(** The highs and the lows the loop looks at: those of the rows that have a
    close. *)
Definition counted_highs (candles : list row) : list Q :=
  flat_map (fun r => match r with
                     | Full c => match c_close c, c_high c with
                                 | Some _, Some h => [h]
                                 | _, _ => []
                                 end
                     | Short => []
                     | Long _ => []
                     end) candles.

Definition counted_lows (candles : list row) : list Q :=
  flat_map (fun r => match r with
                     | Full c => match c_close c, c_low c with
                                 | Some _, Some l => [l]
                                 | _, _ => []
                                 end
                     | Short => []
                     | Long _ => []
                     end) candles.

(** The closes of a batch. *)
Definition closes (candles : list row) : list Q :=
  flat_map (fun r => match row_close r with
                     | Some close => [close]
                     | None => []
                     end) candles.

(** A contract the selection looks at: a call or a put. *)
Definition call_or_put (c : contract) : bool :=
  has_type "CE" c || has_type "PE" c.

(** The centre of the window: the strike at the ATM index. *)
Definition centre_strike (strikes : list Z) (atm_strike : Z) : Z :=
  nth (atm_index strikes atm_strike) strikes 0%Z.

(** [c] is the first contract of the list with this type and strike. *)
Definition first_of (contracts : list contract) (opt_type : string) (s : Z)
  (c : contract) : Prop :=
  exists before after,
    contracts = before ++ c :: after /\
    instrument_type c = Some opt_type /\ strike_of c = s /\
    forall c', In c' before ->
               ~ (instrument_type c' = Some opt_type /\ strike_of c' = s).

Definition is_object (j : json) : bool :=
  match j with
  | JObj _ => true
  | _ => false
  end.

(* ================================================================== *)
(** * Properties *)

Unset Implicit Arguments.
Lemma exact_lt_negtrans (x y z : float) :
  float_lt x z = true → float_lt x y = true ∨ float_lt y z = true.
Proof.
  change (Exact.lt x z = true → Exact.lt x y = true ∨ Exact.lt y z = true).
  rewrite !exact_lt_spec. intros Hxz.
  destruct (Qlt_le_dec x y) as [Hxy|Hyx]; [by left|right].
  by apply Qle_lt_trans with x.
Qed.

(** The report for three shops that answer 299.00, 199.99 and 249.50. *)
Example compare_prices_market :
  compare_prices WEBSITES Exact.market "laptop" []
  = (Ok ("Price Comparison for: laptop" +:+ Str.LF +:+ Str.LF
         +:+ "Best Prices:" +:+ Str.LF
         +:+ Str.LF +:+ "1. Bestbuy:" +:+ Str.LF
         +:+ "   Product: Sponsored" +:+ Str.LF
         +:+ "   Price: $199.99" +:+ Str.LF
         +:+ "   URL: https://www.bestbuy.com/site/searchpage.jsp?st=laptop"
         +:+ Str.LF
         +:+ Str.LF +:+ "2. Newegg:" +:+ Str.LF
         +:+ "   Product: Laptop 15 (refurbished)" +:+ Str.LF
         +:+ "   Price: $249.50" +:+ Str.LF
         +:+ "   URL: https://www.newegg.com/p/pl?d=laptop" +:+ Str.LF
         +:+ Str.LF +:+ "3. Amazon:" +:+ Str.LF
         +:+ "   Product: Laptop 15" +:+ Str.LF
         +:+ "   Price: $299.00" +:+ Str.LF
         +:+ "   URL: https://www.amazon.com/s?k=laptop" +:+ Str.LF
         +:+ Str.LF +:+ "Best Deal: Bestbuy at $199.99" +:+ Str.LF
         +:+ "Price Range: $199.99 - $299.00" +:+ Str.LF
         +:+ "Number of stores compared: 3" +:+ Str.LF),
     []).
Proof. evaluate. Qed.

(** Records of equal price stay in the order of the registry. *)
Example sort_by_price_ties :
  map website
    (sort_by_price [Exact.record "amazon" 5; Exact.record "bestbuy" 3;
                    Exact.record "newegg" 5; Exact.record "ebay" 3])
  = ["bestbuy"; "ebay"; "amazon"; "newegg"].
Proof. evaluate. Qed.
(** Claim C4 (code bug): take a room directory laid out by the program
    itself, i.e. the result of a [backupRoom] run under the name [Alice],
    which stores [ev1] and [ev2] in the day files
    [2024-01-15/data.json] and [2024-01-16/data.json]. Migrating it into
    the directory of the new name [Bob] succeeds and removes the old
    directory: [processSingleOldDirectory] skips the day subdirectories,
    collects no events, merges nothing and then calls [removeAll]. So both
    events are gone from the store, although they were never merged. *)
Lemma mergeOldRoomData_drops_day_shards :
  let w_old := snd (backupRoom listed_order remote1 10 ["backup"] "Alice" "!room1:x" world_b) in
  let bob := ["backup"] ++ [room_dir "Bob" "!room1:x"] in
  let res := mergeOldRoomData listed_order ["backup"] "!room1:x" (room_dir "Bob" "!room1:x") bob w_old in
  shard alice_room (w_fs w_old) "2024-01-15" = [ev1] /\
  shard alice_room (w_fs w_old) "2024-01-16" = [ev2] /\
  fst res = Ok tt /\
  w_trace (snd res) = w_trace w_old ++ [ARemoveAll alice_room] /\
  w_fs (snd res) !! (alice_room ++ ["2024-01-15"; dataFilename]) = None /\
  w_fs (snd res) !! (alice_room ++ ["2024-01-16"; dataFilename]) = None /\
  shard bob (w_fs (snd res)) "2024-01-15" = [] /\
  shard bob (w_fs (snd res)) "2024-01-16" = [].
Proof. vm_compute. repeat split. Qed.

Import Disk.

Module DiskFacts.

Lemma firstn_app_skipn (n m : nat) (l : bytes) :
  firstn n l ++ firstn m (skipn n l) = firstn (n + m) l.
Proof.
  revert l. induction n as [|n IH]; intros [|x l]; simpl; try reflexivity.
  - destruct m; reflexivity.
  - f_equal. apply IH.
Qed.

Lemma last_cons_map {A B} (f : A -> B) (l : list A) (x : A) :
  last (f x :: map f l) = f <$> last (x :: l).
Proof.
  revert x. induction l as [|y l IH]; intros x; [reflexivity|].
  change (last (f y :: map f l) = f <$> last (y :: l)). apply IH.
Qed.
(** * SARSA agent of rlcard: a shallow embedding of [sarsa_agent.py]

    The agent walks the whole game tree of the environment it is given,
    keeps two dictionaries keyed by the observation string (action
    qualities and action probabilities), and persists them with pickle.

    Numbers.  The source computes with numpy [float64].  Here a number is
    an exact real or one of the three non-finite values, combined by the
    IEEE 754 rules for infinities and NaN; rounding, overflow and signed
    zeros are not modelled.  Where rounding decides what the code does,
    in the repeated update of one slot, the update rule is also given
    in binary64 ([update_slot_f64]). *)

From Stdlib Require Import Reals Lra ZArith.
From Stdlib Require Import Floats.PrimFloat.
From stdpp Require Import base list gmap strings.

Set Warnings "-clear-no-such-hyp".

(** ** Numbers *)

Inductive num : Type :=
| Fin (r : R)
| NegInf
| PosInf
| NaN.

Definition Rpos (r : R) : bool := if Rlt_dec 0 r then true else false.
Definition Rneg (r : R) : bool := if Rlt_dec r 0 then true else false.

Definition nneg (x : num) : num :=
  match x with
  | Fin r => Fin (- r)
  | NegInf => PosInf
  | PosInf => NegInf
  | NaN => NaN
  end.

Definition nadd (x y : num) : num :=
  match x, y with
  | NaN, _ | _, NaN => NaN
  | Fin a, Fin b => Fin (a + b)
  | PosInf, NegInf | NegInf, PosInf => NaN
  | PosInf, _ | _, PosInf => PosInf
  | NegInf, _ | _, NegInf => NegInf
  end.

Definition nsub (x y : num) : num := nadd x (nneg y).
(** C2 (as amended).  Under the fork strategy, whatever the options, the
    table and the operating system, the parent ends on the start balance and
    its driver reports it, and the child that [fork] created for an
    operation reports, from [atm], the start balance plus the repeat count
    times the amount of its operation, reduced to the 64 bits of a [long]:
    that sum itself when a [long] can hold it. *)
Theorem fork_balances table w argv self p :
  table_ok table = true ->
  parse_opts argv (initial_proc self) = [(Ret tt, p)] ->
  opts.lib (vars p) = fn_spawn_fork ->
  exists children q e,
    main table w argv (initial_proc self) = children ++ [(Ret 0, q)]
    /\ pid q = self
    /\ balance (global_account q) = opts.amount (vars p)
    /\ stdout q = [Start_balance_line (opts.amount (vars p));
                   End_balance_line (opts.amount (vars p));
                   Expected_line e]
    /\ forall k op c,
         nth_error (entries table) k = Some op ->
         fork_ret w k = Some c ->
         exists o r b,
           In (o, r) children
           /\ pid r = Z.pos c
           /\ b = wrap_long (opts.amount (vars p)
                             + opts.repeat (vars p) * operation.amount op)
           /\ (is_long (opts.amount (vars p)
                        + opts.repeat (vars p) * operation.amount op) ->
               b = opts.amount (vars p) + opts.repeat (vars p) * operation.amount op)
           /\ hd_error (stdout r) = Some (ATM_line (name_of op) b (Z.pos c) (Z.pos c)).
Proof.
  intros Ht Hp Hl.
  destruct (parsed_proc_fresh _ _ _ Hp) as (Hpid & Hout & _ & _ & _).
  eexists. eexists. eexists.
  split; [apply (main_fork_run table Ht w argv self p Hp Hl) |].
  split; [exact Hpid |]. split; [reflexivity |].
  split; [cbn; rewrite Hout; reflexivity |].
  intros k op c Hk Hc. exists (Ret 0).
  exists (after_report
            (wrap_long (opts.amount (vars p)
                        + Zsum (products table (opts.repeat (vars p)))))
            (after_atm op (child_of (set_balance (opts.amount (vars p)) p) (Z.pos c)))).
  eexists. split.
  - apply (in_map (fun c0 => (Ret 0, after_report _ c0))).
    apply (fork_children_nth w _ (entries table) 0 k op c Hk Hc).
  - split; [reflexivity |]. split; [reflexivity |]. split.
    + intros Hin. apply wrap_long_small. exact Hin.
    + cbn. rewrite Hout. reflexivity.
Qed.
■ ■ ■ ■ ■
» **Exercise prompt**:
Please write out, exactly as they appear above, only the lines in the stretch from the line with "destruct (Qlt_le_dec x" through the line with "Str.LF +:+ Str.LF".

» **Result**:
  destruct (Qlt_le_dec x y) as [Hxy|Hyx]; [by left|right].
  by apply Qle_lt_trans with x.
Qed.

(** The report for three shops that answer 299.00, 199.99 and 249.50. *)
Example compare_prices_market :
  compare_prices WEBSITES Exact.market "laptop" []
  = (Ok ("Price Comparison for: laptop" +:+ Str.LF +:+ Str.LF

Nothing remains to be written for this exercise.